Delays in deploying biometrics aggravate key lawmakers

Two key lawmakers plan to schedule after Memorial Day a debate on legislation that would mandate advanced technology for controlling access to secure areas at airports.

"We're going to change the law," a visibly frustrated John Mica, chairman of the House Transportation and Infrastructure Aviation Subcommittee, said during a Wednesday hearing on the Homeland Security Department's progress in deploying biometric technologies such as facial recognition to improve aviation security. "We're going to direct you to do something."

Mica and panel ranking member Rep. Peter DeFazio, D-Ore., said they would introduce legislation to change a law enacted more than two years ago because they have grown aggravated with a Homeland Security official's answers to repeated questions about delays in using the technology.

"I'm surprised you've been around as long as you have," Mica told Stewart Verdery, who is in charge of policy and planning for border and transportation security.

Verdery responded to the lawmaker's criticisms by saying the department is moving as rapidly as it can within its financial restrictions. But his answer did not satisfy Mica or DeFazio. "I think all of us can agree we're not going to get the security we want on the cheap," DeFazio said.

Other lawmakers on the panel also expressed frustration with the lack of a plan to deploy the technology more than two years after the Sept. 11, 2001, terrorist attacks.

"The low-tech security credentials that are currently being used to authorize access to the most sensitive areas of our aviation system could be courting disaster," Mica said.

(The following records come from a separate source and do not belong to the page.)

(** [func getLocationByCEP(cep string) (string, error)] *)
Definition getLocationByCEP (cep : string) : IO (string * option error) :=
  let cep := strings.ReplaceAll cep "-" "" in
  let url := "https://viacep.com.br/ws/" +:+ cep +:+ "/json/" in
  let* got := http_Get W url in
  match got with
  | inl err => ret ("", Some err)
  | inr resp =>
      if negb (StatusCode resp =? StatusOK)%Z then
        ret ("", Some (errorString "CEP not found"))
      else
        let (viaCEP, err) := Decode_ViaCEPResponse (RespBody resp) in
        match err with
        | Some err => ret ("", Some err)
        | None =>
            if bool_decide (Erro viaCEP <> None) || String.eqb (Localidade viaCEP) ""
            then ret ("", Some (errorString "CEP not found"))
            else ret (Localidade viaCEP +:+ "," +:+ UF viaCEP, None)
        end
  end.

(** [func getTemperature(location string) (float64, error)]; the body
    of a non-200 answer is read for the log only. *)
Definition getTemperature (location : string) : IO (float * option error) :=
  let apiKey := Getenv W "WEATHER_API_KEY" in
  if String.eqb apiKey "" then
    ret (0%float, Some (errorString "weather API key not configured"))
  else
    let encodedLocation := url.QueryEscape location in
    let weatherURL := "https://api.weatherapi.com/v1/current.json?key=" +:+ apiKey
                        +:+ "&q=" +:+ encodedLocation +:+ "&aqi=no" in
    let* got := http_Get W weatherURL in
    match got with
    | inl err =>
        ret (0%float,
             Some (errorString ("failed to connect to weather API: " +:+ Error err)))
    | inr resp =>
        if negb (StatusCode resp =? StatusOK)%Z then
          ret (0%float,
               Some (errorString
                       ("weather API error: status " +:+ itoa (StatusCode resp))))
        else
          let (weatherAPI, err) := Decode_WeatherAPIResponse (RespBody resp) in
          match err with
          | Some err =>
              ret (0%float,
                   Some (errorString ("failed to parse weather data: " +:+ Error err)))
          | None => ret (Current_TempC weatherAPI, None)
          end
    end.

The department is testing different biometrics technologies, such as scanned fingerprints, facial recognition and iris scans, at 20 airports, and officials are not expected to adopt a standard for the technology until the evaluations are finished next year.

Industry executives testifying along side government officials said the testing process is unnecessary because officials have said the department will not recommend one biometric over another. Airports, which are privately owned, could choose among proven systems. And they said airports are delaying a decision to deploy biometrics until the department completes the testing.

Verdery said the evaluations will help the department draft a plan to incorporate biometrics into various security programs, such as identification cards for transportation workers and a registered travel program for frequent business travelers at different airport facilities.

Mica dismissed the necessity of testing technologies that already have been proven mature, and he urged the department to move quickly. "Adopt something," he demanded. "I promise everything else will fall into place."

The General Accounting Office, which during the hearing issued a study on the challenges of biometrics technology, cautioned that a decision to use biometrics should come after officials have considered the cost benefit, privacy concerns and uses of the technology.